--- ASSIGNMENT ---
Beginning with the line below that contains "Lemma cstring_eqb_eq a" and ending with the line that contains "Proof. vm_compute. reflexivity. Qed.", copy every line exactly. Copy nothing else.
>>>>>
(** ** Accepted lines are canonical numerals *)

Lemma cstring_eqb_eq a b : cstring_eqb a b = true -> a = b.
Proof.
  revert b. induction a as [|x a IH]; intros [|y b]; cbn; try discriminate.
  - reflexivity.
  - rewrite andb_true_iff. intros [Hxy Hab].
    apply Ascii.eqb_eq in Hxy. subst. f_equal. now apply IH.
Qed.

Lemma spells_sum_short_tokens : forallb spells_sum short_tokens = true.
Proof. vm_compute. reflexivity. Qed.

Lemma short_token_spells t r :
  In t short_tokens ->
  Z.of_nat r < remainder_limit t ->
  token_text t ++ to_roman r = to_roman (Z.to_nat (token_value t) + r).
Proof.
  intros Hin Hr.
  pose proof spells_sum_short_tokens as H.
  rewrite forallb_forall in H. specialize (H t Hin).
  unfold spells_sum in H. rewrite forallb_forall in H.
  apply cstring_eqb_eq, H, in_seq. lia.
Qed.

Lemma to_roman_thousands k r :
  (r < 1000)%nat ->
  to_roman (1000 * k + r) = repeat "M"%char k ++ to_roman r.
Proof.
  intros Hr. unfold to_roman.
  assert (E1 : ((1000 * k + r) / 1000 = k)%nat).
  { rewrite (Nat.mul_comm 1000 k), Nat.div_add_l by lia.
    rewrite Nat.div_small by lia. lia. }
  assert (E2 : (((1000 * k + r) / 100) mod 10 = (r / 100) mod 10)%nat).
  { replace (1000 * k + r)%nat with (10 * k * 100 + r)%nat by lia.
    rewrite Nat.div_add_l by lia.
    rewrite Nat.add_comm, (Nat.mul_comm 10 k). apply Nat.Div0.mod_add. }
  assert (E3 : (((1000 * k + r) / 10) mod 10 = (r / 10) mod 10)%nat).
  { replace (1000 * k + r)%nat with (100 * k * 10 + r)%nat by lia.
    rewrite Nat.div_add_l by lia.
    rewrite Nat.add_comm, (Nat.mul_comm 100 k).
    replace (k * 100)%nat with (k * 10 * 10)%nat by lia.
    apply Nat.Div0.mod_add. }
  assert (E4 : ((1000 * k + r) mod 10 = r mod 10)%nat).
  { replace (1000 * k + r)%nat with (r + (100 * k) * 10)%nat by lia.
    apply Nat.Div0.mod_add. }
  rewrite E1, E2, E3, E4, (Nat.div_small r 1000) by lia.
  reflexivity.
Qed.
<<<<<
--- WRITTEN ANSWER ---
Lemma cstring_eqb_eq a b : cstring_eqb a b = true -> a = b.
Proof.
  revert b. induction a as [|x a IH]; intros [|y b]; cbn; try discriminate.
  - reflexivity.
  - rewrite andb_true_iff. intros [Hxy Hab].
    apply Ascii.eqb_eq in Hxy. subst. f_equal. now apply IH.
Qed.

Lemma spells_sum_short_tokens : forallb spells_sum short_tokens = true.
Proof. vm_compute. reflexivity. Qed.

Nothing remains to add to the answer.